Dark Cure: A Covid Thriller (Dark Plague Book 1)
Page 21
“That’s very kind from the man who kidnapped him,” she said as her anxiety morphed into anger.
“Don’t thank me, thank Melvin. He’s a former paratrooper, a big black guy you wouldn’t expect to be gentle.”
“I met him earlier tonight. That bastard hit my mother in the face with his gun.”
Muller stood in the gap between the tarps and monitored the room. “We need to shift locations,” he said to Katerina. “I was surprised Melvin didn’t shoot us and take the baby.
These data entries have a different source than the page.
(** C21. Without [--repository], a file that exists outside a Subversion working
    directory is named relative to the outermost directory above it that holds a
    [.git], [.hg] or [.svn], the root directory apart; when there is none, and the
    file is not in the root directory, it keeps its full name. *)
Theorem RepositoryName_outermost (filename : string)
    (Hrepo : repository cfg = None)
    (Hex : exists_ (FullName cwd filename) = true)
    (Hsvn : has exists_ (dirname (FullName cwd filename)) ".svn" = false)
    (Hdeep : proper (dirname (FullName cwd filename))) :
  let fullname := FullName cwd filename in
  exists r, RepositoryName exists_ cwd cfg filename = inr r /\
    ((r = fullname /\ forall a, ancestor a (dirname fullname) -> proper a -> vcs a = false) \/
     exists top, ancestor top (dirname fullname) /\ vcs top = true /\
       (forall a, ancestor a top -> proper a -> a <> top -> vcs a = false) /\
       fullname = top +:+ String "/" r).
Proof.
  intros fullname. subst fullname. unfold RepositoryName. rewrite Hex, Hrepo. cbn [negb bindE].
  rewrite Hsvn. set (d := dirname (FullName cwd filename)) in *.
  assert (Hd : absolute d) by (apply dirname_absolute, FullName_absolute).
  destruct (vcs_search_spec (S (String.length d)) d d)
    as [[-> Hn]|(r & -> & Hr & Hp & Hv & Ho)]; [lia| |]; cbn [bindE].
  - rewrite (Hn d (ancestor_refl d) Hdeep). eexists. split; [done|]. by left.
  - rewrite Hv. eexists. split; [done|]. right. exists r. split; [done|]. split; [done|]. split; [done|].
    assert (Hns : sall is_slash r = false).
    { destruct (sall is_slash r) eqn:E; [|done]. destruct Hp. unfold dirname.
      destruct (absolute_ancestor r d Hd Hr) as [t Ht].
      destruct (slashes_snoc r) as [u Hu]; [by rewrite Ht|done|].
      destruct (path_split_cases r) as [[Es Hs]|(a & v & Hav & Hv' & Es)].
      - rewrite Ht in Hs. done.
      - rewrite Es. simpl. unfold trim_head. rewrite Hav, sall_app in E. simpl in E. bools.
        destruct v as [|c v]; [|simpl in *; bools; congruence].
        rewrite sall_app, H. simpl. done. }
    apply strip_root_spec.
    + destruct (ancestor_under r d Hr Hns) as [->|?]; auto.
    + destruct (ancestor_under r d Hr Hns) as [->|Hu]; [by apply dirname_under|].
      eapply under_trans; [exact Hu|]. apply dirname_under. destruct Hu as [t Ht].
      fold d. by rewrite Ht, sall_app, Hns.
Qed.
End search.

Lemma slice_to_slice_from s i : 0 <= i <= zlen s -> slice_to s i +:+ slice_from s i = s.
Proof. intros _. unfold slice_to, slice_from. apply stake_sdrop. Qed.

Lemma slice_0 s b : slice s 0 b = slice_to s b.
Proof.
  unfold slice, slice_to. replace (clamp (zlen s) 0) with 0
    by (unfold clamp; simpl; pose proof (zlen_nonneg s); lia).
  simpl. by rewrite Z.sub_0_r.
Qed.

(** An extension is a final dot and what follows it; together with the base it is
    the name. *)
Lemma splitext_name p :
  sall (fun c => negb (is_slash c)) p = true ->
  let '(base, ext) := splitext p in
  p = base +:+ ext /\
  (ext = EmptyString \/
   exists e, ext = String "." e /\ sall (fun c => negb (Ascii.eqb "." c)) e = true /\
     sall (fun c => Ascii.eqb c ".") base = false).
Proof.
  intros Hs. unfold splitext.
  assert (E : str_rfind p "/" = -1).
  { destruct (str_rfind_char "/" p) as [[_ ->]|(a & b & -> & _ & _)]; [done|].
    rewrite sall_app in Hs. simpl in Hs. by rewrite andb_false_r in Hs. }
  rewrite E. destruct (str_rfind_char "." p) as [[_ ->]|(a & b & -> & Hb & ->)].
  { split; [by rewrite sapp_nil_r|by left]. }
  pose proof (zlen_nonneg a). rewrite (proj2 (Z.ltb_lt (-1) _)) by lia. cbn [andb].
  replace (-1 + 1) with 0 by lia.
  assert (Ea : slice (a +:+ String "." b) 0 (zlen a) = a).
  { rewrite slice_0, slice_to_app. done. }
  rewrite Ea. destruct (sall _ a) eqn:Ed; cbn [negb].
  - split; [by rewrite sapp_nil_r|by left].
  - rewrite slice_to_app, slice_from_app. split; [done|right]. by exists b.
Qed.

(** C34. [Split] cuts the repository name into directory, base name and extension
    without losing text: base and extension together are what follows the last
    slash, the extension is empty or starts with the last dot of the name and
    holds no other dot, and a name of dots only has no extension. *)
Theorem Split_spec (exists_ : string -> bool) (cwd : string) (cfg : config)
    (filename project base ext name : string)
    (Hname : RepositoryName exists_ cwd cfg filename = inr name)
    (Hsplit : Split exists_ cwd cfg filename = inr (project, base, ext)) :
  sall (fun c => negb (is_slash c)) (base +:+ ext) = true /\
  ((project = EmptyString /\ name = base +:+ ext) \/
   exists a, name = a +:+ String "/" (base +:+ ext) /\ project = trim_head (a +:+ "/")) /\
  (ext = EmptyString \/
   exists e, ext = String "." e /\ sall (fun c => negb (Ascii.eqb "." c)) e = true /\
     sall (fun c => Ascii.eqb c ".") base = false).
Proof.
  unfold Split in Hsplit. rewrite Hname in Hsplit. cbn [bindE] in Hsplit.
  destruct (path_split_cases name) as [[E Hs]|(a & t & Ha & Hs & E)]; rewrite E in Hsplit.
  - pose proof (splitext_name name Hs) as H. destruct (splitext name) as [b x]. simplify_eq.
    destruct H as [Hn H]. rewrite <- Hn. auto.
  - pose proof (splitext_name t Hs) as H. destruct (splitext t) as [b x]. simplify_eq.
    destruct H as [Hn H]. rewrite <- Hn. eauto 6.
Qed.

(** With a [.svn] in every directory up to the root of the file system the search
    for the top of the checkout never ends: no amount of fuel gives a result. *)
Theorem RepositoryName_svn_diverges (fuel : nat) :
  svn_search (fun _ => true) fuel "/src" "/" = inl FuelExhausted.
Proof.
  assert (H : forall root, svn_search (fun _ => true) fuel root "/" = inl FuelExhausted).
  { induction fuel as [|fuel IH]; intros root; [done|]. exact (IH (dirname root)). }
  apply H.
Qed.

(** When the repository is checked out at the root of the file system, the name
    loses its first character. *)
Theorem RepositoryName_at_root :
  RepositoryName (fun p => str_mem p ["/foo.h"; "/.git"]) "/" initial_config "foo.h" = inr "oo.h".
Proof. vm_compute. reflexivity. Qed.

(** A checkout in /home/u/turtle with a file in src/core. *)
Definition demo_fs (p : string) : bool :=
  str_mem p ["/home/u/turtle/src/core/cache.h"; "/home/u/turtle/.git"; "/home/u/turtle/src/.git"].

Lemma demo_fs_no_svn s : absolute s -> sall is_slash s = true -> demo_fs (s +:+ ".svn") = false.
Proof.
  intros [t ->] H. simpl in H. destruct t as [|c t]; [reflexivity|]. simpl in H. bools.
  unfold is_slash in H. bools. subst. unfold demo_fs. apply not_true_iff_false.
  rewrite str_mem_In. intros [E|[E|[E|[]]]]; discriminate E.
Qed.

Lemma RepositoryName_total_witness :
  exists r, RepositoryName demo_fs "/home/u/turtle" initial_config "src/core/cache.h" = inr r.
Proof.
  apply (RepositoryName_total demo_fs "/home/u/turtle" initial_config);
    [by eexists|apply demo_fs_no_svn].
Defined.

Lemma RepositoryName_outermost_witness :
  exists r, RepositoryName demo_fs "/home/u/turtle" initial_config "src/core/cache.h" = inr r /\
    r = "src/core/cache.h".
Proof.
  destruct (RepositoryName_outermost demo_fs "/home/u/turtle" initial_config) with
    (filename := "src/core/cache.h") as (r & H & _).
  - by eexists.
  - reflexivity.
  - vm_compute. reflexivity.
  - vm_compute. reflexivity.
  - vm_compute. discriminate.
  - exists r. split; [exact H|]. assert (E : RepositoryName demo_fs "/home/u/turtle" initial_config
      "src/core/cache.h" = inr "src/core/cache.h") by (vm_compute; reflexivity). congruence.
Defined.

Lemma Split_spec_witness :
  sall (fun c => negb (is_slash c)) ("cache" +:+ ".h") = true.
Proof.
  apply (Split_spec demo_fs "/home/u/turtle" initial_config "src/core/cache.h" "src/core" "cache" ".h"
    "src/core/cache.h"); vm_compute; reflexivity.
Defined.
(* ===== verification/HeaderGuard.v ===== *)
(** * Copyright lines and header guards of cpplint.py

    [CheckForCopyright], [GetIndentLevel], [PathSplitToList],
    [GetHeaderGuardCPPVariable] with its local functions, and
    [CheckForHeaderGuard].  The debugging output of [GetHeaderGuardCPPVariable] is
    left out: [_root_debug] is a constant, [False]. *)

From stdpp Require Import base list strings gmap.
From Stdlib Require Import ZArith Lia Ascii.
From S2P Require Import Prelude PyString Regex RegexParse PyRe RegexFacts RegexExact Config Cleanse Paths.
Local Open Scope Z_scope.
Local Open Scope py_scope.

(** [re.search(r'Copyright', line, re.I)]. *)
Definition COPYRIGHT : pattern := pat_with (Flags true false) "Copyright".

Definition CheckForCopyright (filename : string) (lines : list string) : M unit :=
  if existsb (fun line => matched (re_search COPYRIGHT line))
       (list_slice lines 1 (Z.min (Z.of_nat (length lines)) 11))
  then retM ()
  else error filename 0 "legal/copyright" 5
         ("No copyright message found.  " +:+ "You should have a line: " +:+ dquote
          +:+ "Copyright [year] <Copyright Owner>" +:+ dquote).

Definition GetIndentLevel (line : string) : Z :=
  match Match "^( *)\S" line with Some indent => zlen (m_text indent 1) | None => 0 end.

(** The loop of [PathSplitToList]; [lst] is reversed already, its head is the last
    component found. *)
Fixpoint path_split_loop (fuel : nat) (path : string) (lst : list string) : exn + list string :=
  match fuel with
  | O => inl FuelExhausted
  | S fuel' =>
      let '(head, tail) := path_split path in
      if String.eqb head path then inr (head :: lst)
      else if String.eqb tail path then inr (tail :: lst)
      else path_split_loop fuel' head (tail :: lst)
  end.
Definition PathSplitToList (path : string) : exn + list string :=
  path_split_loop (S (String.length path)) path [].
That’s what I would have done, but he lacks balls. If he can recruit more gunmen, he’ll be back.”
“Don’t forget he has a million dollars and a gassed-up vehicle. He could be headed for the hills. That’s what I would do.”
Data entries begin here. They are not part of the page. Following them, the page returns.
(* ===== verification/LineChecks.v ===== *)
(** * Checks of whole files and of single lines of cpplint.py

    [CheckForBadCharacters], [CheckForNewlineAtEOF],
    [CheckForMultilineCommentsAndStrings], [CheckPosixThreading],
    [CheckVlogArguments], [CheckInvalidIncrement], [IsMacroDefinition] and
    [IsForwardClassDeclaration]. *)

From stdpp Require Import base list strings.
From Stdlib Require Import ZArith Lia Ascii.
From S2P Require Import Prelude PyString Regex RegexParse PyRe RegexFacts Cleanse.
Local Open Scope Z_scope.
Local Open Scope py_scope.

(** [for linenum, line in enumerate(lines)], from line [n] on. *)
Fixpoint menumerate {A} (n : Z) (lines : list A) (body : Z -> A -> M unit) : M unit :=
  match lines with
  | [] => retM ()
  | line :: lines' => body n line ;;; menumerate (n + 1) lines' body
  end.

(** This check is the one that looks for a character outside Latin-1, so its lines
    are lists of code points. *)
Definition CheckForBadCharacters (filename : string) (lines : list (list N)) : M unit :=
  menumerate 0 lines (fun linenum line =>
    mwhen (bool_decide (65533%N ∈ line))
      (error filename linenum "readability/utf8" 5
         "Line contains invalid UTF-8 (or Unicode replacement character).") ;;;
    mwhen (bool_decide (0%N ∈ line))
      (error filename linenum "readability/nul" 5 "Line contains NUL byte.")).

(** [len(lines) < 3 or lines[-2]]. *)
Definition CheckForNewlineAtEOF (filename : string) (lines : list string) : M unit :=
  let n := Z.of_nat (length lines) in
  mwhen ((n <? 3) || match py_nth lines (-2) with
                     | Some line => negb (String.eqb line EmptyString)
                     | None => false
                     end)
    (error filename (n - 2) "whitespace/ending_newline" 5
       "Could not find a newline character at the end of the file.").

Definition multiline_comment_message : string :=
  "Complex multi-line /*...*/-style comment found. "
  +:+ "Lint may give bogus warnings.  "
  +:+ "Consider replacing these with //-style comments, "
  +:+ "with #if 0...#endif, "
  +:+ "or with more clearly structured multi-line comments.".
Definition multiline_string_message : string :=
  "Multi-line string (" +:+ dquote +:+ "..." +:+ dquote +:+ ") found.  This lint script doesn't "
  +:+ "do well with such strings, and may give bogus warnings.  "
  +:+ "Use C++11 raw strings or concatenation instead.".

(** A line without its escaped backslashes opens more comments than it closes. *)
Definition opens_more_comments (line : string) : bool := str_count line "*/" <? str_count line "/*".
(** Its number of quotes that are not escaped is odd. *)
Definition odd_quotes (line : string) : bool :=
  negb ((str_count line dquote - str_count line ("\" +:+ dquote)) mod 2 =? 0).

Definition CheckForMultilineCommentsAndStrings (filename : string) (clean_lines : CleansedLines)
    (linenum : Z) : M unit :=
  let* line := try_get IndexError (py_nth (elided clean_lines) linenum) in
  let line := str_replace line "\\" EmptyString in
  mwhen (opens_more_comments line)
    (error filename linenum "readability/multiline_comment" 5 multiline_comment_message) ;;;
  mwhen (odd_quotes line)
    (error filename linenum "readability/multiline_string" 5 multiline_string_message).

(** ** Thread safety *)

Definition UNSAFE_FUNC_PREFIX : string := "(?:[-+*/=%^&|(<]\s*|>\s+)".

(** The function, its thread-safe alternative and the validation pattern. *)
Definition THREADING_LIST : list (string * string * string) :=
  [ ("asctime(", "asctime_r(", UNSAFE_FUNC_PREFIX +:+ "asctime\([^)]+\)");
    ("ctime(", "ctime_r(", UNSAFE_FUNC_PREFIX +:+ "ctime\([^)]+\)");
    ("getgrgid(", "getgrgid_r(", UNSAFE_FUNC_PREFIX +:+ "getgrgid\([^)]+\)");
    ("getgrnam(", "getgrnam_r(", UNSAFE_FUNC_PREFIX +:+ "getgrnam\([^)]+\)");
    ("getlogin(", "getlogin_r(", UNSAFE_FUNC_PREFIX +:+ "getlogin\(\)");
    ("getpwnam(", "getpwnam_r(", UNSAFE_FUNC_PREFIX +:+ "getpwnam\([^)]+\)");
    ("getpwuid(", "getpwuid_r(", UNSAFE_FUNC_PREFIX +:+ "getpwuid\([^)]+\)");
    ("gmtime(", "gmtime_r(", UNSAFE_FUNC_PREFIX +:+ "gmtime\([^)]+\)");
    ("localtime(", "localtime_r(", UNSAFE_FUNC_PREFIX +:+ "localtime\([^)]+\)");
    ("rand(", "rand_r(", UNSAFE_FUNC_PREFIX +:+ "rand\(\)");
    ("strtok(", "strtok_r(", UNSAFE_FUNC_PREFIX +:+ "strtok\([^)]+\)");
    ("ttyname(", "ttyname_r(", UNSAFE_FUNC_PREFIX +:+ "ttyname\([^)]+\)") ].

Definition CheckPosixThreading (filename : string) (clean_lines : CleansedLines) (linenum : Z)
    : M unit :=
  let* line := try_get IndexError (py_nth (elided clean_lines) linenum) in
  mfor THREADING_LIST (fun '(single_thread_func, multithread_safe_func, pattern) =>
    mwhen (matched (Search pattern line))
      (error filename linenum "runtime/threadsafe_fn" 2
         ("Consider using " +:+ multithread_safe_func +:+ "...) instead of " +:+ single_thread_func
          +:+ "...) for improved thread safety."))).

(** ** Logging and increments *)

Definition VLOG_SYMBOLIC : string := "\bVLOG\((INFO|ERROR|WARNING|DFATAL|FATAL)\)".

Definition CheckVlogArguments (filename : string) (clean_lines : CleansedLines) (linenum : Z)
    : M unit :=
  let* line := try_get IndexError (py_nth (elided clean_lines) linenum) in
  mwhen (matched (Search VLOG_SYMBOLIC line))
    (error filename linenum "runtime/vlog" 5
       ("VLOG() should be used with numeric verbosity level.  "
        +:+ "Use LOG() if you want symbolic severity levels.")).

Definition RE_PATTERN_INVALID_INCREMENT : pattern := pat "^\s*\*\w+(\+\+|--);".

Definition CheckInvalidIncrement (filename : string) (clean_lines : CleansedLines) (linenum : Z)
    : M unit :=
  let* line := try_get IndexError (py_nth (elided clean_lines) linenum) in
  mwhen (matched (re_match RE_PATTERN_INVALID_INCREMENT line))
    (error filename linenum "runtime/invalid_increment" 5
       "Changing pointer instead of value (or unused value of operator*).").

(** ** Questions about a line; [clean_lines] is a list of lines here *)

Definition IsMacroDefinition (clean_lines : list string) (linenum : Z) : exn + bool :=
  let? line := match py_nth clean_lines linenum with Some l => inr l | None => inl IndexError end in
  if matched (Search "^#define" line) then inr true
  else if 0 <? linenum then
    let? previous :=
      match py_nth clean_lines (linenum - 1) with Some l => inr l | None => inl IndexError end in
    inr (matched (Search "\\$" previous))
  else inr false.

Definition IsForwardClassDeclaration (clean_lines : list string) (linenum : Z)
    : exn + option mobj :=
  let? line := match py_nth clean_lines linenum with Some l => inr l | None => inl IndexError end in
  inr (Match "^\s*(\btemplate\b)*.*class\s+\w+;\s*$" line).

(** ** Properties *)

(** The lines [ProcessFileData] makes of a text: split at the newlines, with a
    marker before and after. *)
Definition file_lines (text : string) : list string :=
  ["// marker so line numbers and indices both start at 1"]
  ++ split_char (ascii_of_N 10) text
  ++ ["// marker so line numbers end in a known way"].

Lemma split_char_snoc sep s :
  split_char sep (s +:+ String sep EmptyString) = split_char sep s ++ [EmptyString].
Proof.
  induction s as [|c s IH]; simpl; [by rewrite Ascii.eqb_refl|].
  destruct (Ascii.eqb c sep); rewrite IH; [done|].
  pose proof (split_char_nonempty sep s). by destruct (split_char sep s).
Qed.

(** The last piece is empty exactly when nothing follows the last separator. *)
Lemma split_char_last sep s :
  last (split_char sep s) = Some EmptyString <->
  s = EmptyString \/ exists t, s = t +:+ String sep EmptyString.
Proof.
  split.
  - intros H. destruct (decide (s = EmptyString)) as [->|Hne]; [by left|right].
    revert H Hne. induction s as [|c s IH]; [done|]. intros H _. simpl in H.
    destruct (Ascii.eqb c sep) eqn:E; bools; [subst|].
    + destruct s as [|d s]; [by exists EmptyString|].
      destruct IH as [t Ht]; [|done|exists (String sep t); by rewrite Ht].
      destruct (split_char sep (String d s)) eqn:Es; [by destruct (split_char_nonempty sep (String d s))|].
      exact H.
    + destruct s as [|d s]; [done|].
      destruct IH as [t Ht]; [|done|exists (String c t); by rewrite Ht].
      destruct (split_char sep (String d s)) as [|w [|w' ws]] eqn:Es.
      * by destruct (split_char_nonempty sep (String d s)).
      * done.
      * exact H.
  - intros [->|[t ->]]; [done|]. by rewrite split_char_snoc, last_snoc.
Qed.

Lemma py_nth_second_last {A} (l : list A) (x y : A) : py_nth (l ++ [x; y]) (-2) = Some x.
Proof.
  unfold py_nth. rewrite length_app. simpl.
  replace (-2 + Z.of_nat (length l + 2)) with (Z.of_nat (length l)) by lia.
  rewrite (proj2 (Z.ltb_ge _ _)) by lia. rewrite Nat2Z.id, lookup_app_r by lia.
  by rewrite Nat.sub_diag.
Qed.



Lemma menumerate_diags {A} (body : Z -> A -> M unit) (ds : Z -> A -> list diag) :
  (forall n x, body n x = (map Report (ds n x), inr ())) ->
  forall l n, menumerate n l body = (map Report (concat (imap (fun i x => ds (n + Z.of_nat i) x) l)), inr ()).
Proof.
  intros Hb l. induction l as [|x l IH]; intros n; [done|]. cbn [menumerate].
  rewrite Hb, IH. cbn. rewrite map_app, Z.add_0_r.
  assert (E : imap (fun i y => ds (n + 1 + Z.of_nat i) y) l
    = imap ((fun i y => ds (n + Z.of_nat i) y) ∘ S) l)
    by (apply imap_ext; intros i y _; simpl; f_equal; lia).
  by rewrite E.
Qed.

Lemma reports_map ds : reports (map Report ds) = ds.
Proof. induction ds as [|d ds IH]; [done|]. cbn. f_equal. exact IH. Qed.

(** [CheckForBadCharacters] reports exactly the lines with a bad character: the
    replacement character under readability/utf8, NUL under readability/nul. *)
Theorem bad_characters_exact (filename : string) (lines : list (list N)) (d : diag) :
  let m := CheckForBadCharacters filename lines in
  outcome m = inr () /\
  (In d (diags m) <-> exists n line, lines !! n = Some line /\ d_file d = filename /\
     d_line d = Z.of_nat n /\ d_confidence d = 5 /\
     ((65533%N ∈ line /\ d_category d = "readability/utf8" /\
       d_message d = "Line contains invalid UTF-8 (or Unicode replacement character).") \/
      (0%N ∈ line /\ d_category d = "readability/nul" /\ d_message d = "Line contains NUL byte."))).
Proof.
  set (utf8 n := Diag filename n "readability/utf8" 5
    "Line contains invalid UTF-8 (or Unicode replacement character).").
  set (nul n := Diag filename n "readability/nul" 5 "Line contains NUL byte.").
  cbv zeta. unfold CheckForBadCharacters.
  rewrite (menumerate_diags _ (fun n (line : list N) =>
    (if bool_decide (65533%N ∈ line) then [utf8 n] else [])
    ++ (if bool_decide (0%N ∈ line) then [nul n] else []))).
  2: { intros n line. by destruct (bool_decide (65533%N ∈ line)), (bool_decide (0%N ∈ line)). }
  split; [done|]. unfold diags. cbn [fst]. rewrite reports_map, in_concat. split.
  - intros (ds & Hds & Hd). apply list_elem_of_In, elem_of_lookup_imap in Hds as (n & line & -> & Hl).
    exists n, line. split; [done|]. rewrite Z.add_0_l in Hd. apply in_app_iff in Hd.
    destruct Hd as [Hd|Hd]; case_bool_decide; simpl in Hd; destruct Hd as [<-|[]] || destruct Hd;
      simpl; auto 10.
  - intros (n & line & Hl & Hf & Hn & Hc & Hk). eexists. split.
    + apply list_elem_of_In. apply elem_of_lookup_imap. eauto.
    + rewrite Z.add_0_l. apply in_app_iff. destruct d as [f ln c k msg]; simpl in *; subst.
      destruct Hk as [(Hk & -> & ->)|(Hk & -> & ->)]; [left|right];
        rewrite bool_decide_true by done; by left.
Qed.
“He’s plagued by a Baptist guilt complex. He cried when he found out the office Burns hired us to torch had two people in it. Why the fuck should he care? He didn’t even know them. Now he’s decided that he’s Tyson’s protector and he’ll be back to claim him.”
“He’s not my favorite moon cricket either, but if we move, he might track us.”
“A what?”
“You know, a darkie.”
Muller pursed his lips and shook his head a little. “Horne brought C-4, timers and detonators. I’ll leave a flannel-wrapped bundle of high explosives for him to hug. You monitor Burns and the hostage while I talk to Bomber.”
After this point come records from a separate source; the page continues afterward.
Lemma brace_loop_depth filename c linenum fuel : forall line st st',
  all_seen st -> sall not_newline line = true ->
  outcome (brace_loop fuel filename c linenum line st) = inr st' ->
  all_seen st' /\ length (stack st') = brace_depth line (length (stack st)).
Proof.
  induction fuel as [|fuel IH]; intros line st st' Hs Hn H; [done|]. cbn [brace_loop] in H.
  destruct (Match BRACE_TOKEN line) as [m|] eqn:E.
  - destruct (brace_token_some line m Hn E) as (a & ch & b & -> & Ha & Hch & E1 & E2).
    rewrite E1, E2 in H. clear E.
    destruct (brace_step filename c linenum _ _ st) as [w [e|st1]] eqn:Es; [discriminate H|].
    destruct (brace_step_depth filename c linenum (a +:+ String ch b) ch st st1 Hs Hch) as [Hs1 Hd];
      [by rewrite Es|].
    cbn [bindM] in H. apply no_newline_tail in Hn. cbn [sall] in Hn. bools.
    destruct (brace_loop fuel filename c linenum b st1) as [w' r'] eqn:El.
    destruct (IH b st1 st' Hs1 H1) as [Hs2 Hd2]; [by rewrite El|]. split; [done|].
    rewrite Hd2, Hd, brace_depth_plain by done. done.
  - injection H as <-. split; [done|].
    rewrite <- (sapp_nil_r line), brace_depth_plain; [done|]. by apply brace_token_none.
Qed.

(** A line that declares no namespace or class and is no directive. *)
Definition plain_line (line : string) : bool :=
  negb (matched (Match NAMESPACE_DECL line)) && negb (matched (Match CLASS_DECL line))
  && match directive_of line with PpNone => true | _ => false end && sall not_newline line.

Lemma matched_false {A} (o : option A) : matched o = false -> o = None.
Proof. by destruct o. Qed.

Lemma update_access_seen filename linenum line st st' :
  all_seen st -> outcome (update_access filename linenum line st) = inr st' ->
  all_seen st' /\ length (stack st') = length (stack st).
Proof.
  unfold all_seen, update_access. intros Hs. destruct (stack st) as [|b s] eqn:E.
  { intros [= <-]. by rewrite E. }
  apply Forall_cons in Hs as [Hb Hs].
  assert (Hsame : Forall (fun b => seen_open_brace b = true) (stack st) /\ length (stack st) = length (b :: s))
    by (rewrite E; by split; [constructor|]).
  destruct (kind b) as [| |ci|name];
    [intros [= <-]; exact Hsame|intros [= <-]; exact Hsame| |intros [= <-]; exact Hsame].
  destruct (Match ACCESS_KEYWORD line) as [m|]; [|intros [= <-]; exact Hsame]. cbv zeta.
  destruct (mwhen _ _) as [w [e|u]]; cbn; [intros [=]|]. intros [= <-]. cbn.
  split; [by constructor|reflexivity].
Qed.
Muller and Horne conversed for ten minutes and agreed on the spec. Muller supplied the name of their next destination to his new assistants and they loaded the lab equipment and drove off. The former CIA scorpion fashioned the booby trap as per the Mad Bomber’s instructions and left it out of sight.
Muller returned to find Katerina huddled with Burns on the couch as they watched a video on the laptop. Stephanie was kneeling in thrall over the box. She was harmless, but Muller was less sure about what to make of Burns. The man should be dead, which made his sitting there in apparent good health disquieting. He was now likely immune, an enviable position that Muller ached to share. Katerina would set aside a dose for each of them before they shipped any product, making five in total after adding Shuckies and Horne and deleting Melvin.
“It’s brilliant,” Katerina said. “You missed your calling. You could have worked at Sterling Cooper, the ad agency in Mad Men.”
“And your camera work and lighting are worthy of Roger Deakins,” Burns replied, amused by the insincere flirtation.
“Shouldn’t we advertise on sites other than Pirate Bay? I’m partial to Cyber Souk.”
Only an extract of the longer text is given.